Problem to work on
Count every line of these entries that holds the word "NodeId", and reply with the number only.

Stored items

Definition handle_spawn_node_result (dataflow_id : DataflowId) (node_id : NodeId)
    (dynamic_node : bool) (result : RunningNode + NodeError) : DM unit :=
  match result with
  | inl running_node =>
      update_dataflow dataflow_id (λ df,
        let df := match process running_node with
                  | Some p => upd_processes <[p := mkProc [] true]> df
                  | None => df
                  end in
        upd_running_nodes <[node_id := running_node]> df)
  | inr error =>
      insert_node_result dataflow_id node_id (inr error);;
      handle_node_stop dataflow_id node_id dynamic_node
  end.

Definition handle_build_result (build_id session_id : Uuid) (result : res (gset NodeId)) : DM unit :=
  match result with
  | Ok build_info =>
      old ← gets (λ d, sessions d !! session_id);
      modify (upd_builds <[build_id := build_info]>);;
      modify (upd_sessions <[session_id := build_id]>);;
      match old with
      | Some old_build_id => modify (upd_builds (delete old_build_id))
      | None => mret tt
      end
  | _ => mret tt
  end;;
  notify_coordinator (EvBuildResult build_id (const tt <$> result)).

Definition handle_node_stopped (dataflow_id : DataflowId) (node_id : NodeId) : DM RunStatus := λ d,
  let remaining := (λ nodes, nodes ∖ {[(dataflow_id, node_id)]}) <$> exit_when_done d in
  let d := upd_exit_when_done (λ _, remaining) d in
  (Ok (if bool_decide (remaining = Some ∅) then Exit
       else if exit_when_all_finished d && bool_decide (running d = ∅) then Exit
       else Continue), d).

Definition stop_and_exit : DM RunStatus :=
  trigger_manual_stop;;
  gets (λ d, if bool_decide (running d = ∅) then Exit else Continue).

Output of the exercise
3